Harvard historian Drew Faust discusses a new PBS documentary that shows how the deaths of more than 600,000 Americans in the Civil War today explain an important part of America’s national identity.
Watch the full interview on "Fareed Zakaria GPS" on Sunday at 10 a.m. and 1 p.m. ET.
The Civil War had a death toll that would be, even to us today, almost unimaginable. Two-and-a-half percent of the population died in the war. That would be the equivalent of seven million Americans today. And so when you think about those kinds of numbers, I think it - it reminds you of how people must have had to struggle in order to cope with those deaths.

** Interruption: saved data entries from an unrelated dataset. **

(* ===== verification/WebSession.v ===== *)
(** * Sessions and forms of the browser

    The protection of forms (crates/axum-utils/src/csrf.rs) and the session
    behind the cookie of a page (crates/handlers/src/session.rs).  A cookie jar
    is what its encrypted cookies decode to; a page is the value its template
    is given. *)

From stdpp Require Import base tactics list strings gmap.
From Stdlib Require Import ZArith Lia.
From S2P Require Import Prelude Text Scope Externals Formats TokenFormat DataModel Storage TokenRepo QueueRepo UserRepo ClientAuth TokenEndpoint GraphqlSession.
#[local] Open Scope Z_scope.

(** ** Protection of forms (csrf.rs) *)

Inductive CsrfError : Type :=
| Mismatch
| Missing
| MissingToken
| DecodeCookie
| Expired
| Decode.

Definition HOUR : Duration := 3600 * 1000000.

Module CsrfToken.
Record t := mk { expiration : DateTime; token : string }.

Definition new (token : string) (now ttl : Z) : t := mk (now + ttl) token.
Definition generate {R} `{!RngBytes R} (now ttl : Z) (r : R) : t * R :=
  let '(token, r) := sample_bytes 32 r in (new token now ttl, r).
Definition refresh (c : t) (now ttl : Z) : t := new (token c) now ttl.
Definition form_value `{!Base64} (c : t) : string := base64url_encode (token c).

Definition verify_form_value `{!Base64} (c : t) (form_value : string) : result CsrfError unit :=
  try form_value <- ok_or (base64url_decode form_value) Decode;
  if decide (token c = form_value) then Ok tt else Err Mismatch.

Definition verify_expiration (c : t) (now : DateTime) : result CsrfError t :=
  if now <? expiration c then Ok c else Err Expired.
End CsrfToken.

(** The cookies of a request: that of the forms, which may not decode, and
    that of the session. *)
Record CookieJar := mkCookieJar {
  csrf_cookie : result unit (option CsrfToken.t);
  session_info : Graphql.SessionInfo;
}.

Section Web.
Context {R : Type} `{!RngBytes R, !Base64, !UlidText}.

(** The token for the forms of the page that is answered. *)
Definition csrf_token {E} (jar : CookieJar) : M (World R) E CsrfToken.t :=
  do now_ <- now;
  let maybe_token :=
    match csrf_cookie jar with
    | Ok (Some token) =>
        match CsrfToken.verify_expiration token now_ with Ok t => Some t | Err _ => None end
    | _ => None
    end in
  match maybe_token with
  | None => with_rng (CsrfToken.generate now_ HOUR)
  | Some token => ret (CsrfToken.refresh token now_ HOUR)
  end.

Definition verify_form (jar : CookieJar) (csrf : string) : M (World R) CsrfError unit :=
  do token <- lift (map_err (λ _, DecodeCookie) (csrf_cookie jar));
  do token <- lift (ok_or token Missing);
  do now_ <- now;
  do token <- lift (CsrfToken.verify_expiration token now_);
  lift (CsrfToken.verify_form_value token csrf).

(** ** The session behind the cookie (session.rs) *)

(** The page shown for an account that may not act. *)
Inductive AccountInactive : Type :=
| AccountDeactivated (user : User.t)
| AccountLocked (user : User.t)
| AccountLoggedOut (user : User.t).

Inductive SessionOrFallback : Type :=
| MaybeSession (maybe_session : option BrowserSession.t)
| Fallback (response : AccountInactive).

Definition render_account_inactive (jar : CookieJar) (user : User.t) :
    M (World R) DatabaseError AccountInactive :=
  do! csrf_token jar;
  ret (if bool_decide (is_Some (User.deactivated_at user)) then AccountDeactivated user
       else if bool_decide (is_Some (User.locked_at user)) then AccountLocked user
       else AccountLoggedOut user).

Definition load_session_or_fallback (jar : CookieJar) :
    M (World R) DatabaseError SessionOrFallback :=
  match Graphql.current (session_info jar) with
  | None => ret (MaybeSession None)
  | Some session_id =>
      do session <- BrowserSessionRepository.lookup session_id;
      match session with
      | None =>
          do! now;
          ret (MaybeSession None)
      | Some session =>
          let user := BrowserSession.user session in
          if bool_decide (is_Some (User.deactivated_at user))
             || bool_decide (is_Some (User.locked_at user))
             || bool_decide (is_Some (BrowserSession.finished_at session))
          then
            do response <- render_account_inactive jar user;
            ret (Fallback response)
          else ret (MaybeSession (Some session))
      end
  end.
End Web.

And one part of that was simply the military deaths. What did you do with the bodies? How did you identify them when people didn't have dog tags? How did you tell next of kin when there was no system for notification?
And so there emerges from the war a reburial movement in which, after the fighting has ceased in 1865, Union troops moved through the South looking for every dead Union soldier in order to protect and honor them. And what that finally yields is the national cemetery system, with 74 national cemeteries and a national commitment to the lives of those who are lost in the nation's behalf.
And so things we take for granted today only emerged in the course of the Civil War. And the bureaucracy and commitment of the federal government to those principles is an essential part of the kind of nation that emerged from the Civil War conflict.